→ THE PROBLEM
For this exercise, please find the lines in the entries that include the word "clear" and copy them.

→ RECORD EXTRACTS
☆ ☆ ☆ ☆ ☆ ☆ ☆
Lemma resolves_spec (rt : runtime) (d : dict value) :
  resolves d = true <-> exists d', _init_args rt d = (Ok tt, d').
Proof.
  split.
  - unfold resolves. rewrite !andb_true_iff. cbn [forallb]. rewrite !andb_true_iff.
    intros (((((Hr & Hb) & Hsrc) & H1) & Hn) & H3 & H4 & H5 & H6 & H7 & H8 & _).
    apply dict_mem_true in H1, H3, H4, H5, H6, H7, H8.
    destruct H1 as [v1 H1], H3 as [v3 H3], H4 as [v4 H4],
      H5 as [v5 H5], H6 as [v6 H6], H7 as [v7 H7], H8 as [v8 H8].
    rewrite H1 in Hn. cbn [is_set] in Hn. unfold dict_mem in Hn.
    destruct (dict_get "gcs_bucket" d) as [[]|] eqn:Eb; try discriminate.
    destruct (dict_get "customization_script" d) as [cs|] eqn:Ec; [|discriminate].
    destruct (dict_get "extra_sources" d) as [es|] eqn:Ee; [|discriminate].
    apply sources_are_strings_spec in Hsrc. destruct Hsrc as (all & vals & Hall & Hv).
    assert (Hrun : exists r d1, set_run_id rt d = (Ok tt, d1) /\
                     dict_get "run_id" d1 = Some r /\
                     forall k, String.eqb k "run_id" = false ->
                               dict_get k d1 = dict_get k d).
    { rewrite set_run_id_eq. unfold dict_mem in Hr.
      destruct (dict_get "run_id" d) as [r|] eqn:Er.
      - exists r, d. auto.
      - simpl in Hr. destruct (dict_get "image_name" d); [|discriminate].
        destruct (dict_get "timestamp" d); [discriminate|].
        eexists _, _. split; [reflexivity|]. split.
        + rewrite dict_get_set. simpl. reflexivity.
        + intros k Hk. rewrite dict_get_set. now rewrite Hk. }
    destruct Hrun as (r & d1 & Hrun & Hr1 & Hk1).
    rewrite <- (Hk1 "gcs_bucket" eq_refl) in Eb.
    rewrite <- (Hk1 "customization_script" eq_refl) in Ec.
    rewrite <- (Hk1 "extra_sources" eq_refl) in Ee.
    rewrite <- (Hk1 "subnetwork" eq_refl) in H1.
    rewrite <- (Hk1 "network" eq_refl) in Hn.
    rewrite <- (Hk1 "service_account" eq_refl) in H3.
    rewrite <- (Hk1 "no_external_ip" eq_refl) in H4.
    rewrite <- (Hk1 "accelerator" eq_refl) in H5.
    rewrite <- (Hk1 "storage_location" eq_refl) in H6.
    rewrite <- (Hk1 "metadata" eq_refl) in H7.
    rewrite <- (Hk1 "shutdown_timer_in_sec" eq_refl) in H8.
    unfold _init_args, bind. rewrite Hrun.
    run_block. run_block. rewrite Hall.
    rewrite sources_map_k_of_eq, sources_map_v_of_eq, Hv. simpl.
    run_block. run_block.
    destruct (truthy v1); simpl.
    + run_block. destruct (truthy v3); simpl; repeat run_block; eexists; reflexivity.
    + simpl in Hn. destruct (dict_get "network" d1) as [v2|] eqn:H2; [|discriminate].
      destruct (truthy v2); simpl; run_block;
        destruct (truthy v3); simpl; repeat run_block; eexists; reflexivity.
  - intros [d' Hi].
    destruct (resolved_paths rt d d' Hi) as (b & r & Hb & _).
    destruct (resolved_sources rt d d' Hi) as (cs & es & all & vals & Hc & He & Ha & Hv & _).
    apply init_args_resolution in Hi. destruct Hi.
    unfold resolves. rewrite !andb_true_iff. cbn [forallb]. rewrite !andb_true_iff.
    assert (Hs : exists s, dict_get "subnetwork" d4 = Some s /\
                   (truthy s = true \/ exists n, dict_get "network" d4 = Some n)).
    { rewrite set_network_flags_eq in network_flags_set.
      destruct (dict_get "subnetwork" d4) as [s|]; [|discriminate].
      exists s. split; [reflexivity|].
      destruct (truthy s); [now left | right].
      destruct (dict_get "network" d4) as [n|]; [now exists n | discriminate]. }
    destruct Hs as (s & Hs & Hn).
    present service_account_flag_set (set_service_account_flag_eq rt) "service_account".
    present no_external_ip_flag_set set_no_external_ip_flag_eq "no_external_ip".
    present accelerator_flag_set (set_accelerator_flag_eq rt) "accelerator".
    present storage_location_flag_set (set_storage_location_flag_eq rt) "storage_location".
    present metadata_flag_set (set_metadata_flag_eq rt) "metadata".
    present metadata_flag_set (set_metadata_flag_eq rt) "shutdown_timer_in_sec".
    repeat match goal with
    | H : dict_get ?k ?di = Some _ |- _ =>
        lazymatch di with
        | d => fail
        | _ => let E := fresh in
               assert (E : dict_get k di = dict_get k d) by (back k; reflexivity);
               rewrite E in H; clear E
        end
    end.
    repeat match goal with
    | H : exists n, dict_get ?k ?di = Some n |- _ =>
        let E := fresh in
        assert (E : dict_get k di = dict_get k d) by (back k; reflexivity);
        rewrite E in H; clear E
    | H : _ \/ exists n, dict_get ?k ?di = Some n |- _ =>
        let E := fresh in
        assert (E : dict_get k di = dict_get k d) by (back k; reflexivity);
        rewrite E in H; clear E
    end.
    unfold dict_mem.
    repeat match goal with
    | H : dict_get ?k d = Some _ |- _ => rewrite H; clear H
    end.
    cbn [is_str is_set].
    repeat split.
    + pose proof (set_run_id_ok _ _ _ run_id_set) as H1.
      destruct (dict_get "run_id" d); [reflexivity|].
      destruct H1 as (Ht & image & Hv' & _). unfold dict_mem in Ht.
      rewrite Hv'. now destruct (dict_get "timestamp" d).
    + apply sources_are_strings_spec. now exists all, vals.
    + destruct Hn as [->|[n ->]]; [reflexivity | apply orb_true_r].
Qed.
☆ ☆ ☆ ☆ ☆ ☆ ☆
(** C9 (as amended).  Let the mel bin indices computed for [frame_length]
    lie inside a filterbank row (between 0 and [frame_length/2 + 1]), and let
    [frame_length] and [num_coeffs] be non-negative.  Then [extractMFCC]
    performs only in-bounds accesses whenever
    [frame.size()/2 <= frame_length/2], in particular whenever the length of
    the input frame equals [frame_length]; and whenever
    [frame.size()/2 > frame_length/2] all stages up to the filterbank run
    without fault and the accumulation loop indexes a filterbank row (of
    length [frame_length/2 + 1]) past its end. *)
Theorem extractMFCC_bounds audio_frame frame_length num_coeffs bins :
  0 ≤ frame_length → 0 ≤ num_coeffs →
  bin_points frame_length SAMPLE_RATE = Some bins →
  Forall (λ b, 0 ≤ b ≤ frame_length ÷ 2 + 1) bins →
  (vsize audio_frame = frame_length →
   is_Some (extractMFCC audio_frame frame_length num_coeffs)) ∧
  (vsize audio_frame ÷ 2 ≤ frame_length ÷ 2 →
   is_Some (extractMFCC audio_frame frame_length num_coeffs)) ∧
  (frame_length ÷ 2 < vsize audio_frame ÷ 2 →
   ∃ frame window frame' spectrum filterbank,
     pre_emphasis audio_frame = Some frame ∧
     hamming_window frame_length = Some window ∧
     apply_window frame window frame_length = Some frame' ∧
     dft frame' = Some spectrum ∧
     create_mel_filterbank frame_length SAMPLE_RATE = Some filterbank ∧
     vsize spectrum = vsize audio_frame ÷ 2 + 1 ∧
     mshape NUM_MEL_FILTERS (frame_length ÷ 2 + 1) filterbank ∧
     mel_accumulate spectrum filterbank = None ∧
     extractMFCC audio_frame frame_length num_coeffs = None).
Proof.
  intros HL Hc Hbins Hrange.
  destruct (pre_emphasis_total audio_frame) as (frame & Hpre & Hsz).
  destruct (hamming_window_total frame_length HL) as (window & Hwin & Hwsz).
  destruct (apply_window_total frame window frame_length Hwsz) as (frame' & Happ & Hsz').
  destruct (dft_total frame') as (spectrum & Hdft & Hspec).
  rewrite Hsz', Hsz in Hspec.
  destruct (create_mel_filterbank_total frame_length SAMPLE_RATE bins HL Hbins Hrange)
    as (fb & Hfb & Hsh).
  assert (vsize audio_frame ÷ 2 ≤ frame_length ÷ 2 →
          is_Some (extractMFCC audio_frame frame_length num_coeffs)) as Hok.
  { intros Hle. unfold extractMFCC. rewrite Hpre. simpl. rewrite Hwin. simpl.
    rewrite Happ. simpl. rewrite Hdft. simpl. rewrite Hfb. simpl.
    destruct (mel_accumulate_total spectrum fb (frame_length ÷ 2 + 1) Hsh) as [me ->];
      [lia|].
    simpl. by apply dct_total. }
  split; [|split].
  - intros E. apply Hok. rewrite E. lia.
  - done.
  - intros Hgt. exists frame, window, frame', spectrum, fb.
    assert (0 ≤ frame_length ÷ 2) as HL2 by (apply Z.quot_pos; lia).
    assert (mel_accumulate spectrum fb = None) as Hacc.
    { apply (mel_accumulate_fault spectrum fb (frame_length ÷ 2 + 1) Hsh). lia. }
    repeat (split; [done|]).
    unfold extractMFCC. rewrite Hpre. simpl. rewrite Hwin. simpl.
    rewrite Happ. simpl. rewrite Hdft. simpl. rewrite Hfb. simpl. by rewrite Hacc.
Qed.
☆ ☆ ☆ ☆ ☆ ☆ ☆
→ SOLUTION FOR THIS PROBLEM
               rewrite E in H; clear E
        rewrite E in H; clear E
        rewrite E in H; clear E
    | H : dict_get ?k d = Some _ |- _ => rewrite H; clear H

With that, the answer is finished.